Screening is performed for diseases that can cause serious problems for the baby if not recognized and treated early. Babies with these diseases can appear normal at birth, but irreparable harm, such as permanent brain damage, growth retardation, sepsis, or death, can happen with the onset of clinical symptoms.
A public-private partnership in Utah:
In 2003, ARUP purchased rights to a mass spectrometry method that allows simultaneous analysis of multiple newborn diseases. At
the time, newborns in Utah were screened for only four diseases. ARUP approached the Department of Health, funded a year-long
pilot program, actively lobbied with insurers and legislatures, and facilitated the expansion of newborn screening under state law.
Presently, approximately 40 diseases are screened under the Utah program thanks to the mass spectrometry technique. ARUP also performs the majority of confirmation tests for babies who were screened positive through the Utah program and works with medical geneticists involved in the continued care of affected patients.
For Utah's most current list of screened disorders, please visit the Utah Department of Health Services website.

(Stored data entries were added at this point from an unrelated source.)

(** [for x in xs: s = body(x, s)], leaving the loop at the first exception. *)
Fixpoint for_in {A S : Type} (xs : list A) (body : A → S → outcome S) (s : S)
  : outcome S :=
  match xs with
  | [] => Ret s
  | x :: xs' => s' ← body x s; for_in xs' body s'
  end.

(** [range(n)] *)
Definition range (n : Z) : list Z := seqZ 0 n.

(** ** Python floats *)

Abbreviation float := spec_float.

Definition prec : Z := 53.
Definition emax : Z := 1024.

(** An integer as an unrounded binary64 operand (mantissa of any length). *)
Definition int_operand (z : Z) : float :=
  match z with
  | Z0 => S754_zero false
  | Zpos p => S754_finite false p 0
  | Zneg p => S754_finite true p 0
  end.

Definition finite_or_overflow (f : float) : outcome float :=
  match f with
  | S754_infinity _ => Raise OverflowError
  | _ => Ret f
  end.

(** [float(z)]: the nearest binary64, ties to even; [OverflowError] when
    the integer is too large. *)
Definition float_of_int (z : Z) : outcome float :=
  finite_or_overflow (binary_normalize prec emax z 0 false).

(** [a / b] on two integers: the correctly rounded quotient. *)
Definition int_truediv (a b : Z) : outcome float :=
  if b =? 0 then Raise ZeroDivisionError
  else finite_or_overflow (SFdiv prec emax (int_operand a) (int_operand b)).

(** [a * x], [a + x] and [x - a] with an integer [a] and a float [x]: the
    integer is converted first. *)
Definition int_mul_float (a : Z) (x : float) : outcome float :=
  fa ← float_of_int a; mret (SFmul prec emax fa x).

Definition int_add_float (a : Z) (x : float) : outcome float :=
  fa ← float_of_int a; mret (SFadd prec emax fa x).

Definition float_sub_int (x : float) (a : Z) : outcome float :=
  fa ← float_of_int a; mret (SFsub prec emax x fa).

(** [int(x)]: truncation toward zero. *)
Definition int_of_float (x : float) : outcome Z :=
  match x with
  | S754_zero _ => Ret 0
  | S754_infinity _ => Raise OverflowError
  | S754_nan => Raise ValueError
  | S754_finite s m e =>
      Ret (cond_Zopp s (if 0 <=? e then Z.shiftl (Zpos m) e
                        else Z.shiftr (Zpos m) (- e)))
  end.

(** The rational number a finite float denotes. *)
Definition float_value (x : float) : option Q :=
  match x with
  | S754_zero _ => Some 0%Q
  | S754_finite s m e =>
      Some (if 0 <=? e then inject_Z (cond_Zopp s (Zpos m) * 2 ^ e)
            else Qmake (cond_Zopp s (Zpos m)) (2 ^ Z.to_pos (- e)))
  | _ => None
  end.

(** ** Colours and the canvas *)

Definition color : Type := Z * Z * Z.

Definition item0 (c : color) : Z := c.1.1.
Definition item1 (c : color) : Z := c.1.2.
Definition item2 (c : color) : Z := c.2.

Record image : Type := Image {
  im_mode : string;
  im_size : Z * Z;
  im_rows : list (list color);
}.

(** [Image.new(mode, (w, h))]: every pixel black. *)
Definition Image_new (mode : string) (size : Z * Z) : outcome image :=
  if bool_decide (size.1 < 0 ∨ size.2 < 0) then Raise ValueError
  else Ret (Image mode size
              (replicate (Z.to_nat size.2) (replicate (Z.to_nat size.1) (0, 0, 0)))).

Definition getpixel (im : image) (xy : Z * Z) : option color :=
  if bool_decide (0 ≤ xy.1 ∧ 0 ≤ xy.2) then
    row ← im_rows im !! Z.to_nat xy.2; row !! Z.to_nat xy.1
  else None.

(** Columns [x0..x1] of a row take the ink, [i] being the column of the
    first pixel of [row]; columns outside the row do not exist, which clips
    the span to the canvas. *)
Fixpoint fill_from (i x0 x1 : Z) (ink : color) (row : list color) : list color :=
  match row with
  | [] => []
  | p :: rest =>
      (if (x0 <=? i) && (i <=? x1) then ink else p) :: fill_from (i + 1) x0 x1 ink rest
  end.

Definition fill_span (x0 x1 : Z) (ink : color) (row : list color) : list color :=
  fill_from 0 x0 x1 ink row.

(** Pillow's horizontal-line primitive. *)
Definition hline (im : image) (x0 y x1 : Z) (ink : color) : image :=
  if bool_decide (0 ≤ y < (im_size im).2) then
    Image (im_mode im) (im_size im)
      (alter (fill_span (Z.min x0 x1) (Z.max x0 x1) ink) (Z.to_nat y) (im_rows im))
  else im.

(** [draw.line([p0, p1], fill=ink)] with the default width.  The script
    only draws segments whose two ordinates are equal; those are painted by
    the horizontal-line primitive, both end points included.  Other
    segments are outside this model and leave the canvas as it is. *)
Definition draw_line (im : image) (p0 p1 : Z * Z) (ink : color) : image :=
  if bool_decide (p0.2 = p1.2) then hline im p0.1 p0.2 p1.1 ink else im.

(** [putpixel], clipped to the canvas. *)
Definition putpixel (im : image) (xy : Z * Z) (c : color) : image :=
  if bool_decide (0 ≤ xy.1 ∧ 0 ≤ xy.2) then
    Image (im_mode im) (im_size im)
      (alter (λ row, <[Z.to_nat xy.1 := c]> row) (Z.to_nat xy.2) (im_rows im))
  else im.

(** A canvas whose buffer has the rows and columns its size announces. *)
Definition well_sized (im : image) : Prop :=
  0 ≤ (im_size im).1 ∧ 0 ≤ (im_size im).2 ∧
  length (im_rows im) = Z.to_nat (im_size im).2 ∧
  Forall (λ row, length row = Z.to_nat (im_size im).1) (im_rows im).

(** ** The script: canvas and gradient (lines 11-26) *)

Definition width : Z := 1024.
Definition height : Z := 1024.

Definition light_orange : color := (255, 136, 0).
Definition dark_orange : color := (255, 85, 0).

(** [int(light + (dark - light) * ratio)] *)
Definition interpolate (light dark : Z) (ratio : float) : outcome Z :=
  step ← int_mul_float (dark - light) ratio;
  sum ← int_add_float light step;
  int_of_float sum.

(** The body of the gradient loop up to the colour of row [y]. *)
Definition row_color (y : Z) : outcome color :=
  ratio ← int_truediv y height;
  r ← interpolate (item0 light_orange) (item0 dark_orange) ratio;
  g ← interpolate (item1 light_orange) (item1 dark_orange) ratio;
  b ← interpolate (item2 light_orange) (item2 dark_orange) ratio;
  mret (r, g, b).

Definition gradient_body (y : Z) (im : image) : outcome image :=
  fill ← row_color y;
  mret (draw_line im (0, y) (width, y) fill).

Definition draw_gradient (im : image) : outcome image :=
  for_in (range height) gradient_body im.

(** ** The interpolation formula over the rationals *)

(** Truncation of a rational toward zero. *)
Definition Qtrunc (q : Q) : Z := Z.quot (Qnum q) (Zpos (Qden q)).

(** [light + (dark - light) * (y / height)] in exact arithmetic. *)
Definition exact_channel (light dark y : Z) : Q :=
  (inject_Z light + inject_Z (dark - light) * (inject_Z y / inject_Z height))%Q.

Definition formula_color (y : Z) : color :=
  (Qtrunc (exact_channel (item0 light_orange) (item0 dark_orange) y),
   Qtrunc (exact_channel (item1 light_orange) (item1 dark_orange) y),
   Qtrunc (exact_channel (item2 light_orange) (item2 dark_orange) y)).

Definition color_eqb (c d : color) : bool :=
  (item0 c =? item0 d) && (item1 c =? item1 d) && (item2 c =? item2 d).

Definition row_matches_formula (y : Z) : bool :=
  match row_color y with
  | Ret c => color_eqb c (formula_color y)
  | Raise _ => false
  end.

(** ** The file system and the standard output *)

Record world : Type := World {
  files : gmap string (list Byte.byte);
  dirs : gset string;
  stdout : list string;
}.

(** Statements of the script: they read and change the world and may raise. *)
Definition prog (A : Type) : Type := world → outcome A * world.

#[global] Instance prog_ret : MRet prog := λ A a w, (Ret a, w).
#[global] Instance prog_bind : MBind prog := λ A B f m w,
  match m w with
  | (Ret a, w') => f a w'
  | (Raise e, w') => (Raise e, w')
  end.

Definition lift {A : Type} (o : outcome A) : prog A := λ w, (o, w).

(** [try: body / except: handler], a bare [except] that catches everything. *)
Definition try_except {A : Type} (body : prog A) (handler : exn → prog A) : prog A :=
  λ w, match body w with
       | (Ret a, w') => (Ret a, w')
       | (Raise e, w') => handler e w'
       end.

(** [os.path.exists(path)]: a file or a directory of that name. *)
Definition exists_in (w : world) (path : string) : bool :=
  bool_decide (is_Some (files w !! path) ∨ path ∈ dirs w).

Definition path_exists (path : string) : prog bool := λ w,
  (Ret (exists_in w path), w).

(** The directory part of a path; empty when the path has no slash. *)
Fixpoint has_slash (p : string) : bool :=
  match p with
  | EmptyString => false
  | String c rest => if Ascii.eqb c "/"%char then true else has_slash rest
  end.

Fixpoint parent_dir (p : string) : string :=
  match p with
  | EmptyString => EmptyString
  | String c rest => if has_slash rest then String c (parent_dir rest) else EmptyString
  end.

(** [print(line)] *)
Definition print (line : string) : prog unit := λ w,
  (Ret tt, World (files w) (dirs w) (stdout w ++ [line])).

Definition newline : string := String (Ascii.ascii_of_nat 10) EmptyString.

(** ** The Pillow services the script relies on *)

Class Pillow : Type := {
  font : Type;
  (** FreeType opening the content of a font file at a size *)
  freetype_font : list Byte.byte → Z → outcome font;
  (** [ImageFont.load_default()] *)
  load_default : outcome font;
  (** [draw.textbbox(xy, text, font=font)] *)
  textbbox : Z * Z → string → font → outcome (Z * Z * Z * Z);
  (** the pixels [draw.text] changes on a canvas, with their new colours *)
  text_pixels : image → float * float → string → font → color →
                outcome (list (Z * Z * color));
  (** the encoder of a file format *)
  encode : string → image → list Byte.byte;
}.

Section Script.
Context `{Pillow}.

(** [ImageFont.truetype(path, size)] *)
Definition truetype (path : string) (size : Z) : prog font := λ w,
  match files w !! path with
  | Some data => (freetype_font data size, w)
  | None => (Raise OSError, w)
  end.

(** [draw.text(xy, text, font=font, fill=fill)] *)
Definition draw_text (im : image) (xy : float * float) (text : string)
    (f : font) (fill : color) : outcome image :=
  px ← text_pixels im xy text f fill;
  mret (foldl (λ im' p, putpixel im' (p.1.1, p.1.2) p.2) im px).

(** [image.save(path, format)]: the file is opened for writing, which needs
    its directory, and receives the encoded image. *)
Definition Image_save (im : image) (path format : string) : prog unit := λ w,
  if bool_decide (parent_dir path ≠ EmptyString ∧ parent_dir path ∉ dirs w)
  then (Raise FileNotFoundError, w)
  else if bool_decide (path ∈ dirs w) then (Raise IsADirectoryError, w)
  else (Ret tt, World (<[path := encode format im]> (files w)) (dirs w) (stdout w)).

Reaching out to other states:ARUP currently serves the state of California with a number of confirmatory tests to support its newborn screening program. Other states can potentially leverage the comprehensive program available in Utah.
- ARUP is a state-owned entity (owned by the University of Utah).
- ARUP performs all of the screens and confirmatory tests that utilize tandem mass spectrometry. PKU-diet monitoring is also performed by ARUP. The Utah Department of Health performs screens using other laboratory methods and oversees education and follow-up of the program.
- ARUP also provides screening for SCID (TREC assay) and confirmatory tests involving enzymatic techniques (e.g., hemoglobinopathies, biotinidase, galactosemia, etc.)
- Utah’s current program requires two screening specimens (dry blood spots):
- The first specimen is collected between 24 and 48 hours or right before discharge from the hospital.
- The second specimen is collected between 7 and 28 days of age, usually at the two-week well-child check. However, it may be done up to 1 year of age if it was not performed during the optimal time period.